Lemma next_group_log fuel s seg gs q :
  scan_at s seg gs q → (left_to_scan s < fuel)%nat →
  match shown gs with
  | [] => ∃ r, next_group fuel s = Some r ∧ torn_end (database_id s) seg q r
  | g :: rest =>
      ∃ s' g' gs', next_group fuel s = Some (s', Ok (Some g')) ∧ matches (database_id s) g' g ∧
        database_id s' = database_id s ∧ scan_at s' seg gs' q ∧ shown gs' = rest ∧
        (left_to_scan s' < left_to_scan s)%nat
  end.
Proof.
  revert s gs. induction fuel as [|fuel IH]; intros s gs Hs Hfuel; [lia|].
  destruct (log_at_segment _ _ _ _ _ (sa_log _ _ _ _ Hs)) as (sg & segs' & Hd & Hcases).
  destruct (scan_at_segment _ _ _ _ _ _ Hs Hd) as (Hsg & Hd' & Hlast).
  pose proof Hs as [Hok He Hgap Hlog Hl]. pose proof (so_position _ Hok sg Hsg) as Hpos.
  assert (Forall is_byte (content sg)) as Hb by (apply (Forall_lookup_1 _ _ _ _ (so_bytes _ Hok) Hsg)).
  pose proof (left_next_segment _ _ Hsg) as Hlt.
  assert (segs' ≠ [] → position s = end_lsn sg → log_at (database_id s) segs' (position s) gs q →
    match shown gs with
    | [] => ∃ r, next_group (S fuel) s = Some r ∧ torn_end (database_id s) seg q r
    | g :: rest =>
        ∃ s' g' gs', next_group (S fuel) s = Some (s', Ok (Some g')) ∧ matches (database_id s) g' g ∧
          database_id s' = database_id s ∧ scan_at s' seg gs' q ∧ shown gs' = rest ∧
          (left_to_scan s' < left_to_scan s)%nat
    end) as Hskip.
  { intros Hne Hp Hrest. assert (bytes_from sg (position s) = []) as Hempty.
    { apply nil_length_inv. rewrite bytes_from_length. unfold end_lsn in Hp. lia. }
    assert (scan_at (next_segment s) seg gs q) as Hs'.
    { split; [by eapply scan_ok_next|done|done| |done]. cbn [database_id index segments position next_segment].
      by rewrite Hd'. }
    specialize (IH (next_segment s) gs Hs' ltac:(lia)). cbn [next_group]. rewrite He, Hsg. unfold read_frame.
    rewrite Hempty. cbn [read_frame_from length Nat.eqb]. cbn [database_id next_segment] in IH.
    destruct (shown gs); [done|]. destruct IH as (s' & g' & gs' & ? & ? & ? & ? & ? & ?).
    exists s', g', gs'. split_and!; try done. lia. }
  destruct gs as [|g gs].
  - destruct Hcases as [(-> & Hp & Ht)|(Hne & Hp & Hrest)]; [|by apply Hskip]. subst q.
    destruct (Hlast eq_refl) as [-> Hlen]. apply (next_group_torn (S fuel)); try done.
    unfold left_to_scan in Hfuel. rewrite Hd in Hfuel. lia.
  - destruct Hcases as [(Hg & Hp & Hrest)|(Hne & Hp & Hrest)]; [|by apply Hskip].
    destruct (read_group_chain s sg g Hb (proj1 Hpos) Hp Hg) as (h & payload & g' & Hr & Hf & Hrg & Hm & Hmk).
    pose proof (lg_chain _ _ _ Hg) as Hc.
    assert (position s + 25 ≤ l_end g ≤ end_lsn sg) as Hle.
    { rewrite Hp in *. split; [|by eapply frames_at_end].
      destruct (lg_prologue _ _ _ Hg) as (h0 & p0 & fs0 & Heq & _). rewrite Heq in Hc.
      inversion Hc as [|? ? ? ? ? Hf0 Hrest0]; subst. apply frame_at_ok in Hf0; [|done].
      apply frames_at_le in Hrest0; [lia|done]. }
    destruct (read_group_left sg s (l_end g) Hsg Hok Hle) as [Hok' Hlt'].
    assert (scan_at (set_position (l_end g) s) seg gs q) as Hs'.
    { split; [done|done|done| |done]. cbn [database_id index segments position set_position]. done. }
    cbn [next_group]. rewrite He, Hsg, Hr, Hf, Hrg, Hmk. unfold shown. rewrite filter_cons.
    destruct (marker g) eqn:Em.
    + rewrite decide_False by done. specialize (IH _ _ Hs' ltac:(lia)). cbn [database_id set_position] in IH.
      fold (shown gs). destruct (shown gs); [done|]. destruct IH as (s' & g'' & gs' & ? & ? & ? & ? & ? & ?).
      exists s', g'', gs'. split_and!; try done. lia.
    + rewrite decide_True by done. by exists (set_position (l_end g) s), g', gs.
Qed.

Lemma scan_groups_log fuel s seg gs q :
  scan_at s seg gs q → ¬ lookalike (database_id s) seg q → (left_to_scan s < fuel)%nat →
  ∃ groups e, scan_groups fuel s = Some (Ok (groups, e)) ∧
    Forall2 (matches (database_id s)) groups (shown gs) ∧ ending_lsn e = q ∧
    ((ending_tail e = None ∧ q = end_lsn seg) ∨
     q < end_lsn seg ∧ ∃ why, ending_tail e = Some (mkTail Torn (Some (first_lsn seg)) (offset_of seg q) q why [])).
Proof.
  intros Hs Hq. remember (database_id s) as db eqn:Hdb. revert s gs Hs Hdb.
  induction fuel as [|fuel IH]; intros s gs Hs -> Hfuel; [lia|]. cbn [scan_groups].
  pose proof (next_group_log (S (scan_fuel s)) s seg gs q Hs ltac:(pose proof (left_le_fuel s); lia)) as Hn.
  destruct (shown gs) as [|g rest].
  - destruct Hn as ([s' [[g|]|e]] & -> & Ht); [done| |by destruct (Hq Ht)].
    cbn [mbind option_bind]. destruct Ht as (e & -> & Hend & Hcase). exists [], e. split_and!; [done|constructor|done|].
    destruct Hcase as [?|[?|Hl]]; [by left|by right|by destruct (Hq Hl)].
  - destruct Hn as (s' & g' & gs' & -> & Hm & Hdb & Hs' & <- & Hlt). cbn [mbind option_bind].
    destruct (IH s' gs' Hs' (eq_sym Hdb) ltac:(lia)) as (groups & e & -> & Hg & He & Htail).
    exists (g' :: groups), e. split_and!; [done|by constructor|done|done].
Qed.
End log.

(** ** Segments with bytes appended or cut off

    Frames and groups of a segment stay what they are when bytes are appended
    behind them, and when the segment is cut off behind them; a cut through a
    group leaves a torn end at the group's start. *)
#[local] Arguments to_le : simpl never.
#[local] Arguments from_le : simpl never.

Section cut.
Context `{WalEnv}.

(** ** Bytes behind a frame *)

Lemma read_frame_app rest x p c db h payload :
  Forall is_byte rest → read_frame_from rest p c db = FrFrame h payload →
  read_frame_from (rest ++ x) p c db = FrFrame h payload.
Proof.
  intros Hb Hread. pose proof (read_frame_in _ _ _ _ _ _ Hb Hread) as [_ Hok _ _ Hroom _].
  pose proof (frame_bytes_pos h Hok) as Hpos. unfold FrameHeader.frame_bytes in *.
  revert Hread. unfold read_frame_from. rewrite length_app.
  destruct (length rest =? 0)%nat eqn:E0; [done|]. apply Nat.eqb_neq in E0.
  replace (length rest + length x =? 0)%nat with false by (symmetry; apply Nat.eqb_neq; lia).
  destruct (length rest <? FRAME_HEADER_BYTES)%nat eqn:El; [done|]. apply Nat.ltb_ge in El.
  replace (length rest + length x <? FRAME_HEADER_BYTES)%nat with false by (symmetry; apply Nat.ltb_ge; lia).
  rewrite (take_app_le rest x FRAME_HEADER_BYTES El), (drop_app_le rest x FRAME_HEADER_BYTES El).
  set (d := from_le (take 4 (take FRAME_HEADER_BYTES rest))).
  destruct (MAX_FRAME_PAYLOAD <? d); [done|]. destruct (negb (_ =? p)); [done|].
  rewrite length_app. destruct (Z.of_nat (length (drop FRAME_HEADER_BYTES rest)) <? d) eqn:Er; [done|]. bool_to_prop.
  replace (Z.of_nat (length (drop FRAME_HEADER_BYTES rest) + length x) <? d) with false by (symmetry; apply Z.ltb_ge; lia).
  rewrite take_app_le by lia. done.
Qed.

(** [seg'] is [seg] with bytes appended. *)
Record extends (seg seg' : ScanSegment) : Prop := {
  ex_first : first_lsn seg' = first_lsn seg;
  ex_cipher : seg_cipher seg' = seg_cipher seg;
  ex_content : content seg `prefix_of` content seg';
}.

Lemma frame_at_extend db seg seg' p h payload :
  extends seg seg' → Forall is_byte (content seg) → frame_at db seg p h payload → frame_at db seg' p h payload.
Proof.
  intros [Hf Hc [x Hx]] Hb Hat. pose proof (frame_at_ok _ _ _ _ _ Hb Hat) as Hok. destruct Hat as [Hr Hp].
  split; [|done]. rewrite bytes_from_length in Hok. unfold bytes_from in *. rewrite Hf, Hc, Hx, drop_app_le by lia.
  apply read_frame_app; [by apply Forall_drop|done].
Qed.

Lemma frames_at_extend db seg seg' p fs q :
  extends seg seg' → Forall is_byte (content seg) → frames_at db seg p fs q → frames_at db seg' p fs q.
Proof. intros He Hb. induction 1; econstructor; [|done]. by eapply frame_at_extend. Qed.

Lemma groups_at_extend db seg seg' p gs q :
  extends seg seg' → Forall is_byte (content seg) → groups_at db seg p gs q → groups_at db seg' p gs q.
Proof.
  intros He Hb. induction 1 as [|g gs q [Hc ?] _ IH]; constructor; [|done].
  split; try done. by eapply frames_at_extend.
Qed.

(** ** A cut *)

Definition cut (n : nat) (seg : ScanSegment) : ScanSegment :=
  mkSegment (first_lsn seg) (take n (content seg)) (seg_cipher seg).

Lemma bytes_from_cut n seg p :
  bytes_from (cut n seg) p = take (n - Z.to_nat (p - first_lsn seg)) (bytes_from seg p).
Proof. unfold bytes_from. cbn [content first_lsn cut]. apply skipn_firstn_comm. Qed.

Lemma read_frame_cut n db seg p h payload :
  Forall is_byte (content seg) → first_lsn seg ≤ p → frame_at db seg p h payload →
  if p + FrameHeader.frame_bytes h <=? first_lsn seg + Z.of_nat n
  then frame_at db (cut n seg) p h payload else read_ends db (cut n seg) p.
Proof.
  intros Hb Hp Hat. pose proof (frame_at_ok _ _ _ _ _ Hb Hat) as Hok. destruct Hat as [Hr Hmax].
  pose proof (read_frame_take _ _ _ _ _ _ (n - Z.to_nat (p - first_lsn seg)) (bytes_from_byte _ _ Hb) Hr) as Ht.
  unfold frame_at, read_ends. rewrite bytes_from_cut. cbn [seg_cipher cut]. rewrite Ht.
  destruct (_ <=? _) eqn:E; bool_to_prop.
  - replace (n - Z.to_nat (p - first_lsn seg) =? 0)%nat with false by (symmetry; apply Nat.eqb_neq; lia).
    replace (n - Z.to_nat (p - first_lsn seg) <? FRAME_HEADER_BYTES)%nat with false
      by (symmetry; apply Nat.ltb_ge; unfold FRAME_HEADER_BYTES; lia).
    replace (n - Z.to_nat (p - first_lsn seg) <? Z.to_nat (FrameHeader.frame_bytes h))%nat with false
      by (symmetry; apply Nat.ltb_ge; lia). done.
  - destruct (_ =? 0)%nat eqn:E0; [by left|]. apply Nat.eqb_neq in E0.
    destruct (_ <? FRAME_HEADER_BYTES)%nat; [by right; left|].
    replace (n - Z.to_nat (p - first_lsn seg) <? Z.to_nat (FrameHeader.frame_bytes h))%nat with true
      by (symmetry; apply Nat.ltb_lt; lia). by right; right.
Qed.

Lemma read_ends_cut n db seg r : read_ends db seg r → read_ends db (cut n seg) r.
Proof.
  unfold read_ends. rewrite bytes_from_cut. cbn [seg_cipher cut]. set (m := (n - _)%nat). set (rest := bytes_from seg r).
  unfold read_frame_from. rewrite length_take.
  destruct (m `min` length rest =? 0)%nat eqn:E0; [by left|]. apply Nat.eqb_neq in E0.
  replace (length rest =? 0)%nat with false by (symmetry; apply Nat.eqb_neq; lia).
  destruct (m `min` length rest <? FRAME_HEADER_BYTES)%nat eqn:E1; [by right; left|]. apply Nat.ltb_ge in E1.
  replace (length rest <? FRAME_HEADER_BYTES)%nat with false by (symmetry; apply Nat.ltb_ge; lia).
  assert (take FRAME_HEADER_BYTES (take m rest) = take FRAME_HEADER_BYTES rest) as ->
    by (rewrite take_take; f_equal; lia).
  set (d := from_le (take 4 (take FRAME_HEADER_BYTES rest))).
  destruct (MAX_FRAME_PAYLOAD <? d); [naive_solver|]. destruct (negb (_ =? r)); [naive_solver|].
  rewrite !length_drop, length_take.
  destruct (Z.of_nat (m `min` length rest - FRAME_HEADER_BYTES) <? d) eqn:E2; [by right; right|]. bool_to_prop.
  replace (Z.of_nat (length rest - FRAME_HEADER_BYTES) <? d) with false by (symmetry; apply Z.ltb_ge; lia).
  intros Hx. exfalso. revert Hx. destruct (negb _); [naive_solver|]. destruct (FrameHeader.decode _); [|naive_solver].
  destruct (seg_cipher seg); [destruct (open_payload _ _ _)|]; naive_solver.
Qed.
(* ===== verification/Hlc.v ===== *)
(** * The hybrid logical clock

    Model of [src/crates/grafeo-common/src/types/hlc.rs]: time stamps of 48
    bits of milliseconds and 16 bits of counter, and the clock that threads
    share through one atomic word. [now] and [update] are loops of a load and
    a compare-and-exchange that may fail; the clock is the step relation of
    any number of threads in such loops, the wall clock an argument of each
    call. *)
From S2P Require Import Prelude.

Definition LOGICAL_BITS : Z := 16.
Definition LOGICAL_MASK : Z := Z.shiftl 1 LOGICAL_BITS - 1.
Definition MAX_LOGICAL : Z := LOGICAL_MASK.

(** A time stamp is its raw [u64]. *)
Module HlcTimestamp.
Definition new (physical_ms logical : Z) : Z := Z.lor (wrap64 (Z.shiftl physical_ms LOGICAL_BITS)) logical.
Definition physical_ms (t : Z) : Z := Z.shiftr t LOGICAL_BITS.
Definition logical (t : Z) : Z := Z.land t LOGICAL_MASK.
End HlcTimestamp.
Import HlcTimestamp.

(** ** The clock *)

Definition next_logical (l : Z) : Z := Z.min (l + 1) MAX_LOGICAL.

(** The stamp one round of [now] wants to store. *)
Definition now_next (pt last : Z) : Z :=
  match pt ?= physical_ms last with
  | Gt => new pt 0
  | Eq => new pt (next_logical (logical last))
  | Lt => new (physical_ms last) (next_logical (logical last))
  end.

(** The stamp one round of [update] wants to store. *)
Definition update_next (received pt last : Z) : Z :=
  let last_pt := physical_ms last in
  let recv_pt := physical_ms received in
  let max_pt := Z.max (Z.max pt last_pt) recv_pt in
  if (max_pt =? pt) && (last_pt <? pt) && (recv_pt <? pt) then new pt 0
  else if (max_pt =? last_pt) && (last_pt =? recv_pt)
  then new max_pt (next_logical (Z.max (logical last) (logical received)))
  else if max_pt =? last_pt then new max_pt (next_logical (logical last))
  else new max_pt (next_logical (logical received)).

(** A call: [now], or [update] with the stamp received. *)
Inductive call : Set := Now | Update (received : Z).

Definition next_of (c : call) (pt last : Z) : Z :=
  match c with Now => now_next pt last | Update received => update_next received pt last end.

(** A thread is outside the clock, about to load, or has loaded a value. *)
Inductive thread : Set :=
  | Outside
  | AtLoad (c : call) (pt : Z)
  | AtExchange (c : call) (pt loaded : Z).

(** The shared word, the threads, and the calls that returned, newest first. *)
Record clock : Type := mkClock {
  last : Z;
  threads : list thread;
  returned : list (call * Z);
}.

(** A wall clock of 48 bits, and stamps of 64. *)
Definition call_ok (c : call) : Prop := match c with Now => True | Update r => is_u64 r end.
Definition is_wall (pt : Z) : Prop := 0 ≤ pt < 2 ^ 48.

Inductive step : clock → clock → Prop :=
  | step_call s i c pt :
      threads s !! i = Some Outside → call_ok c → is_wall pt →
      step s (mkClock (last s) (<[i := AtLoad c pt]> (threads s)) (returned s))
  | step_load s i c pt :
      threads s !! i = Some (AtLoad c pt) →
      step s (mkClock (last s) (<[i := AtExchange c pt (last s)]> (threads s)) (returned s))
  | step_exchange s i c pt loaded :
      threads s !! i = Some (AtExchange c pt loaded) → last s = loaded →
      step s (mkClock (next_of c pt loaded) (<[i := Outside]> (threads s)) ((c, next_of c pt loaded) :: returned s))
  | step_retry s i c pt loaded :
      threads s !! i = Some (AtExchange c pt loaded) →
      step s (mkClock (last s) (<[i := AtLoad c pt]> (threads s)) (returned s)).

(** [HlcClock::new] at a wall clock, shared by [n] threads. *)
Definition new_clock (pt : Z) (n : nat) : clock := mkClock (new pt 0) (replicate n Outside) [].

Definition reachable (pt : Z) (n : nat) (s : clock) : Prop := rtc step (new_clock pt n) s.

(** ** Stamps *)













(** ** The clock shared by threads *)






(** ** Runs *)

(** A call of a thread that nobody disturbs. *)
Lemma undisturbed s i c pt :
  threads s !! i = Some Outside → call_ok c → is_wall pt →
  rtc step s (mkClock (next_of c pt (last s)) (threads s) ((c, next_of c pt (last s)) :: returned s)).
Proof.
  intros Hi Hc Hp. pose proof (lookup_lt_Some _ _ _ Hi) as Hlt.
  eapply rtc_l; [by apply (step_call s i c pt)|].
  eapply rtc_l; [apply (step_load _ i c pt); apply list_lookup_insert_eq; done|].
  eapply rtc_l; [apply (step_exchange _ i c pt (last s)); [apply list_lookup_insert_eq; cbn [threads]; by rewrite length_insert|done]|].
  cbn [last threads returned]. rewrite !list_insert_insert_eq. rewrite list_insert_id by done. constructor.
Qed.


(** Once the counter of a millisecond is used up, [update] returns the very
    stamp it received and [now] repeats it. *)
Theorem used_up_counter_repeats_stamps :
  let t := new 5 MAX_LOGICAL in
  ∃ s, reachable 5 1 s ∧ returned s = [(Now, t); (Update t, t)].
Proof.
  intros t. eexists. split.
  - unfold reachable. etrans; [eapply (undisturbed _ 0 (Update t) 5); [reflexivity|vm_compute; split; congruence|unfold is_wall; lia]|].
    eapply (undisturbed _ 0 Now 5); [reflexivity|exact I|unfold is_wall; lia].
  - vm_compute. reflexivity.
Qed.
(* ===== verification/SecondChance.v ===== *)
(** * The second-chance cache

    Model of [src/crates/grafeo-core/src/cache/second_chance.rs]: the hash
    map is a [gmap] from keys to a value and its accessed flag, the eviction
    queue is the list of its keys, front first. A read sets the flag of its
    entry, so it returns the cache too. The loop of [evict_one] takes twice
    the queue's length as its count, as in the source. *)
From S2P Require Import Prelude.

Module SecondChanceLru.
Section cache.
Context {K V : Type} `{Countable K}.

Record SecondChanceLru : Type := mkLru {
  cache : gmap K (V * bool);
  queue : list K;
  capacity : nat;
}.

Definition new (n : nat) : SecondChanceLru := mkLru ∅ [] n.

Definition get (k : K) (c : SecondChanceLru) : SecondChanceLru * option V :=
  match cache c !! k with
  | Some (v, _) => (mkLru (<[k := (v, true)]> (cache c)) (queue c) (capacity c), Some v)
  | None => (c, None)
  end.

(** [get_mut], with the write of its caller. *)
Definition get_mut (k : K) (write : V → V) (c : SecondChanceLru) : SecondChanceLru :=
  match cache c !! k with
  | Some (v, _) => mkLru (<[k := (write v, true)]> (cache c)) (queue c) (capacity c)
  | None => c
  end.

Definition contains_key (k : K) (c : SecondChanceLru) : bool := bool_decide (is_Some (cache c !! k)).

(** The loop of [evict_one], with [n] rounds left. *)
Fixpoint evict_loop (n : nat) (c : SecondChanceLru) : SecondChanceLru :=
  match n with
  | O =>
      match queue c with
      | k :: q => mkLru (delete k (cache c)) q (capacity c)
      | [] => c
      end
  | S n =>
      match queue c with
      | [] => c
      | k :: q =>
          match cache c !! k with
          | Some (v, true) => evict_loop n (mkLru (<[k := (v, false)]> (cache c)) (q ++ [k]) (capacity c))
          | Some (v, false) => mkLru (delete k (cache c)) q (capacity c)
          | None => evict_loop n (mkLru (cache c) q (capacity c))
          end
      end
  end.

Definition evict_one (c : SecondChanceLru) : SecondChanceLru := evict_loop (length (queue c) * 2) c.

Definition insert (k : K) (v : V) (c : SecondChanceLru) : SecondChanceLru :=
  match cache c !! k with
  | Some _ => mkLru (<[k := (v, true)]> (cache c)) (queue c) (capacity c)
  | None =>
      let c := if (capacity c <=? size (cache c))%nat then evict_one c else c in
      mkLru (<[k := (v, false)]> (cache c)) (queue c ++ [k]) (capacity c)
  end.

★ ★ ★ ★ ★

◆ Exercise instructions ◆
Word for word, repeat the data from its first line through the line with "gs', next_group fuel", including both of those lines and no others.

◆ Response box ◆
Lemma next_group_log fuel s seg gs q :
  scan_at s seg gs q → (left_to_scan s < fuel)%nat →
  match shown gs with
  | [] => ∃ r, next_group fuel s = Some r ∧ torn_end (database_id s) seg q r
  | g :: rest =>
      ∃ s' g' gs', next_group fuel s = Some (s', Ok (Some g')) ∧ matches (database_id s) g' g ∧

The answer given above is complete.